And it wasn't just the ridiculous notion of her being matriarch of all Vulcan that quailed her; it was some of the petty, human, repercussions for her. She'd be forced to live T'Pau's life in some respects. And a small point but one that had stuck in her head – she'd never, never go anywhere by herself again. Surrounded by guards, attendants, aides, and more guards… Inescapably. And she'd probably have to give up teaching… She gulped and then felt equally shamed for thinking of herself in such a situation. She ventured hesitantly, "is it your mother….?"

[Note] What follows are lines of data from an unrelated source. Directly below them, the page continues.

Definition EVENT_CATALOGUE : list event_definition :=
  [
   EventDefinition s!"page.created" s!"content" Live
     [EventField s!"page_id" FUuid true; EventField s!"site_id" FUuid true; EventField s!"slug" FString true;
      EventField s!"status" FString true];
   EventDefinition s!"page.updated" s!"content" Live
     [EventField s!"page_id" FUuid true; EventField s!"site_id" FUuid true; EventField s!"slug" FString true;
      EventField s!"status" FString false];
   EventDefinition s!"page.published" s!"content" Live
     [EventField s!"page_id" FUuid true; EventField s!"site_id" FUuid true; EventField s!"slug" FString true;
      EventField s!"status" FString false; EventField s!"revision_id" FUuid true;
      EventField s!"revision_no" FInteger true; EventField s!"title" FString false];
   EventDefinition s!"page.unpublished" s!"content" Reserved
     [EventField s!"page_id" FUuid true; EventField s!"site_id" FUuid true; EventField s!"slug" FString true;
      EventField s!"status" FString false];
   EventDefinition s!"page.deleted" s!"content" Live
     [EventField s!"page_id" FUuid true; EventField s!"site_id" FUuid true; EventField s!"slug" FString true];
   EventDefinition s!"page.restored" s!"content" Live
     [EventField s!"page_id" FUuid true; EventField s!"site_id" FUuid true; EventField s!"slug" FString true];
   EventDefinition s!"translation.updated" s!"content" Live
     [EventField s!"page_id" FUuid true; EventField s!"site_id" FUuid true;
      EventField s!"locale" FString true];
   EventDefinition s!"translation.published" s!"content" Reserved
     [EventField s!"page_id" FUuid true; EventField s!"site_id" FUuid true;
      EventField s!"locale" FString true];
   EventDefinition s!"media.created" s!"media" Live
     [EventField s!"media_id" FUuid true; EventField s!"site_id" FUuid true;
      EventField s!"filename" FString true; EventField s!"content_type" FString false];
   EventDefinition s!"media.updated" s!"media" Live
     [EventField s!"media_id" FUuid true; EventField s!"site_id" FUuid false;
      EventField s!"filename" FString false];
   EventDefinition s!"media.deleted" s!"media" Live [EventField s!"media_id" FUuid true;
   EventField s!"site_id" FUuid false];
   EventDefinition s!"media.restored" s!"media" Live [EventField s!"media_id" FUuid true];
   EventDefinition s!"media.purged" s!"media" Live [EventField s!"media_id" FUuid true];
   EventDefinition s!"media.version_created" s!"media" Live
     [EventField s!"media_id" FUuid true; EventField s!"version" FInteger true];
   EventDefinition s!"media.folder_created" s!"media" Live
     [EventField s!"folder_id" FUuid true; EventField s!"parent_id" FUuid false];
   EventDefinition s!"media.folder_moved" s!"media" Live
     [EventField s!"folder_id" FUuid true; EventField s!"parent_id" FUuid false];
   EventDefinition s!"media.folder_deleted" s!"media" Live [EventField s!"folder_id" FUuid true];
   EventDefinition s!"media.share_created" s!"media" Live
     [EventField s!"share_id" FUuid true; EventField s!"media_id" FUuid true;
      EventField s!"url" FString false];
   EventDefinition s!"media.share_revoked" s!"media" Live
     [EventField s!"share_id" FUuid true; EventField s!"media_id" FUuid false];
   EventDefinition s!"media.scan_flagged" s!"media" Live
     [EventField s!"media_id" FUuid true; EventField s!"reason" FString true];
   EventDefinition s!"media.retention_applied" s!"media" Live
     [EventField s!"rule" FString true; EventField s!"affected" FInteger false];
   EventDefinition s!"media.duplicate_merged" s!"media" Live
     [EventField s!"kept_media_id" FUuid true; EventField s!"merged_media_id" FUuid true;
      EventField s!"affected" FInteger false];
   EventDefinition s!"media.storage_updated" s!"media" Live [EventField s!"driver" FString true];
   EventDefinition s!"media.preset_created" s!"media" Live
     [EventField s!"preset_id" FUuid true; EventField s!"name" FString true];
   EventDefinition s!"media.grant_changed" s!"media" Live
     [EventField s!"media_id" FUuid true; EventField s!"subject" FString true];
   EventDefinition s!"media.grant_removed" s!"media" Live
     [EventField s!"media_id" FUuid true; EventField s!"subject" FString true];
   EventDefinition s!"media.hold_placed" s!"media" Live
     [EventField s!"media_id" FUuid true; EventField s!"site_id" FUuid true;
      EventField s!"filename" FString false; EventField s!"reason" FString true];
   EventDefinition s!"media.hold_released" s!"media" Live
     [EventField s!"media_id" FUuid true; EventField s!"site_id" FUuid true;
      EventField s!"filename" FString false; EventField s!"reason" FString true];
   EventDefinition s!"user.created" s!"identity" Live
     [EventField s!"user_id" FUuid true; EventField s!"email" FString false;
      EventField s!"role" FString false];
   EventDefinition s!"user.updated" s!"identity" Live
     [EventField s!"user_id" FUuid true; EventField s!"email" FString false;
      EventField s!"role" FString false];
   EventDefinition s!"user.deleted" s!"identity" Live [EventField s!"user_id" FUuid true];
   EventDefinition s!"iam.mfa_enrolled" s!"identity" Live
     [EventField s!"user_id" FUuid true; EventField s!"method" FString false];
   EventDefinition s!"iam.mfa_removed" s!"identity" Live
     [EventField s!"user_id" FUuid true; EventField s!"method" FString false];
   EventDefinition s!"iam.session_revoked" s!"identity" Live
     [EventField s!"user_id" FUuid true; EventField s!"session_id" FUuid false];
   EventDefinition s!"iam.policy_changed" s!"identity" Live
     [EventField s!"policy" FString false; EventField s!"action" FString true];
   EventDefinition s!"iam.binding_created" s!"identity" Live
     [EventField s!"subject" FString true; EventField s!"role" FString true];
   EventDefinition s!"iam.user_provisioned" s!"identity" Live
     [EventField s!"user_id" FUuid true; EventField s!"provider" FString true];
   EventDefinition s!"iam.provider_connected" s!"identity" Live
     [EventField s!"provider" FString true; EventField s!"connected" FBoolean true];
   EventDefinition s!"iam.approval_requested" s!"identity" Live
     [EventField s!"subject" FString true; EventField s!"permission" FString false];
   EventDefinition s!"iam.approval_decided" s!"identity" Live
     [EventField s!"subject" FString true; EventField s!"permission" FString false;
      EventField s!"approved" FBoolean false];
   EventDefinition s!"security.scan.completed" s!"security" Live
     [EventField s!"run_id" FUuid true; EventField s!"checks" FInteger true];
   EventDefinition s!"security.headers.updated" s!"security" Live
     [EventField s!"csp_mode" FString true; EventField s!"directives" FString false];
   EventDefinition s!"security.rate_limits.updated" s!"security" Live [EventField s!"scopes" FInteger true];
   EventDefinition s!"security.lockout.released" s!"security" Live [EventField s!"user_id" FUuid true];
   EventDefinition s!"security.lockout.triggered" s!"security" Live
     [EventField s!"user_id" FUuid true; EventField s!"attempts" FInteger true;
      EventField s!"lockout_minutes" FInteger false];
   EventDefinition s!"security.finding.opened" s!"security" Live
     [EventField s!"finding_id" FUuid true; EventField s!"severity" FString true;
      EventField s!"source" FString true; EventField s!"component" FString false;
      EventField s!"component_version" FString false; EventField s!"fixed_in" FString false];
   EventDefinition s!"security.ip_rule.changed" s!"security" Live
     [EventField s!"action" FString true; EventField s!"rule_id" FUuid true; EventField s!"kind" FString true;
      EventField s!"cidr" FString true];
   EventDefinition s!"site.created" s!"tenancy" Live
     [EventField s!"site_id" FUuid true; EventField s!"key" FString true; EventField s!"name" FString false];
   EventDefinition s!"site.updated" s!"tenancy" Live [EventField s!"site_id" FUuid true;
   EventField s!"name" FString false];
   EventDefinition s!"site.archived" s!"tenancy" Live [EventField s!"site_id" FUuid true];
   EventDefinition s!"domain.added" s!"tenancy" Live
     [EventField s!"domain_id" FUuid true; EventField s!"site_id" FUuid true;
      EventField s!"hostname" FString true];
   EventDefinition s!"domain.verified" s!"tenancy" Reserved
     [EventField s!"domain_id" FUuid true; EventField s!"site_id" FUuid true;
      EventField s!"hostname" FString true];
   EventDefinition s!"domain.removed" s!"tenancy" Live
     [EventField s!"domain_id" FUuid true; EventField s!"site_id" FUuid false;
      EventField s!"hostname" FString false];
   EventDefinition s!"plugin.installed" s!"plugins" Reserved
     [EventField s!"plugin" FString true; EventField s!"version" FString false];
   EventDefinition s!"plugin.activated" s!"plugins" Reserved [EventField s!"plugin" FString true];
   EventDefinition s!"plugin.deactivated" s!"plugins" Reserved [EventField s!"plugin" FString true];
   EventDefinition s!"plugin.uninstalled" s!"plugins" Reserved [EventField s!"plugin" FString true];
   EventDefinition s!"theme.activated" s!"themes" Live
     [EventField s!"theme" FString true; EventField s!"site_id" FUuid false];
   EventDefinition s!"workflow.run.started" s!"workflows" Reserved
     [EventField s!"workflow_id" FUuid true; EventField s!"run_id" FUuid true;
      EventField s!"site_id" FUuid false];
   EventDefinition s!"workflow.run.completed" s!"workflows" Reserved
     [EventField s!"workflow_id" FUuid true; EventField s!"run_id" FUuid true;
      EventField s!"duration_ms" FInteger false];
   EventDefinition s!"workflow.run.failed" s!"workflows" Reserved
     [EventField s!"workflow_id" FUuid true; EventField s!"run_id" FUuid true;
      EventField s!"error" FString false];
   EventDefinition s!"webhook.endpoint.created" s!"webhooks" Live
     [EventField s!"endpoint_id" FUuid true; EventField s!"endpoint_name" FString true;
      EventField s!"url" FString false];
   EventDefinition s!"webhook.endpoint.updated" s!"webhooks" Live
     [EventField s!"endpoint_id" FUuid true; EventField s!"endpoint_name" FString true];
   EventDefinition s!"webhook.endpoint.removed" s!"webhooks" Live
     [EventField s!"endpoint_id" FUuid true; EventField s!"endpoint_name" FString true];
   EventDefinition s!"webhook.endpoint.tested" s!"webhooks" Live
     [EventField s!"endpoint_id" FUuid true; EventField s!"event_id" FInteger false];
   EventDefinition s!"webhook.secret.rotated" s!"webhooks" Live
     [EventField s!"endpoint_id" FUuid true; EventField s!"endpoint_name" FString true];
   EventDefinition s!"webhook.test" s!"webhooks" Live [EventField s!"endpoint_id" FUuid true];
   EventDefinition s!"webhook.delivery.failed" s!"webhooks" Live
     [EventField s!"delivery_id" FUuid true; EventField s!"endpoint_id" FUuid true;
      EventField s!"endpoint_name" FString true; EventField s!"event_name" FString true;
      EventField s!"attempts" FInteger false; EventField s!"response_status" FInteger false];
   EventDefinition s!"webhook.retention.changed" s!"webhooks" Live
     [EventField s!"previous_window_days" FInteger false; EventField s!"window_days" FInteger true];
   EventDefinition s!"webhook.retention.swept" s!"webhooks" Live
     [EventField s!"window_days" FInteger false; EventField s!"events_deleted" FInteger false;
      EventField s!"deliveries_deleted" FInteger false];
   EventDefinition s!"analytics.traffic_spike" s!"analytics" Live
     [EventField s!"site_id" FUuid false; EventField s!"metric" FString false];
   EventDefinition s!"analytics.goal_reached" s!"analytics" Live
     [EventField s!"goal_id" FUuid false; EventField s!"site_id" FUuid false];
   EventDefinition s!"analytics.retention_purged" s!"analytics" Live
     [EventField s!"rule" FString true; EventField s!"affected" FInteger false];
   EventDefinition s!"analytics.erasure_completed" s!"analytics" Live [EventField s!"subject" FString false];
   EventDefinition s!"search.reindexed" s!"search" Live
     [EventField s!"scope" FString false; EventField s!"indexed" FInteger false];
   EventDefinition s!"notification.created" s!"notifications" Live
     [EventField s!"notification_id" FUuid true; EventField s!"channel" FString false];
   EventDefinition s!"notification.routed" s!"notifications" Live
     [EventField s!"notification_id" FUuid false; EventField s!"route" FString false;
      EventField s!"event_name" FString false];
   EventDefinition s!"notification.preferences.changed" s!"notifications" Live
     [EventField s!"user_id" FUuid true; EventField s!"field" FString false];
   EventDefinition s!"health.service.degraded" s!"health" Live
     [EventField s!"service" FString true; EventField s!"from_state" FString true;
      EventField s!"to_state" FString true; EventField s!"message" FString false;
      EventField s!"incident_id" FUuid false; EventField s!"suppressed" FBoolean false];
   EventDefinition s!"health.service.recovered" s!"health" Live
     [EventField s!"service" FString true; EventField s!"from_state" FString true;
      EventField s!"to_state" FString true; EventField s!"duration_seconds" FInteger false;
      EventField s!"incident_id" FUuid false];
   EventDefinition s!"health.threshold.breached" s!"health" Live
     [EventField s!"metric" FString true; EventField s!"value" FInteger false;
      EventField s!"crit_limit" FInteger false; EventField s!"window_start" FTimestamp false];
   EventDefinition s!"health.incident.acknowledged" s!"health" Live
     [EventField s!"incident_id" FUuid true; EventField s!"service" FString true;
      EventField s!"actor" FUuid true; EventField s!"note" FString false];
   EventDefinition s!"health.checks.completed" s!"health" Live
     [EventField s!"state" FString true; EventField s!"services" FInteger true;
      EventField s!"worst_service" FString false; EventField s!"samples" FInteger false];
   EventDefinition s!"backup.restored" s!"backups" Live
     [EventField s!"backup_id" FUuid true; EventField s!"parts" FInteger false;
      EventField s!"objects_restored" FInteger false; EventField s!"objects_failed" FInteger false;
      EventField s!"safety_backup_id" FUuid false];
   EventDefinition s!"notification.delivery.succeeded" s!"notifications" Live
     [EventField s!"notification_id" FUuid true; EventField s!"channel" FString true;
      EventField s!"test" FBoolean true; EventField s!"delivered" FBoolean false];
   EventDefinition s!"order.created" s!"commerce" Reserved
     [EventField s!"order_id" FUuid true; EventField s!"site_id" FUuid false;
      EventField s!"total" FString false]].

Another minute jerk of the head. "This concerns no one personally known to you."

She hesitated, relieved but puzzled. "Well, then…"

Sarek advanced a pace into the room then stopped, lowered his gaze a moment, and eyed her doubtfully again.

She grew impatient with tension. "Sarek…what **is** it?"

A measured breath. "An event took place today, of which I believe you may soon become aware. Therefore it is best you hear it first from me."

"All right…" she temporized.

"You remember T'Lisel, of the Council petition?"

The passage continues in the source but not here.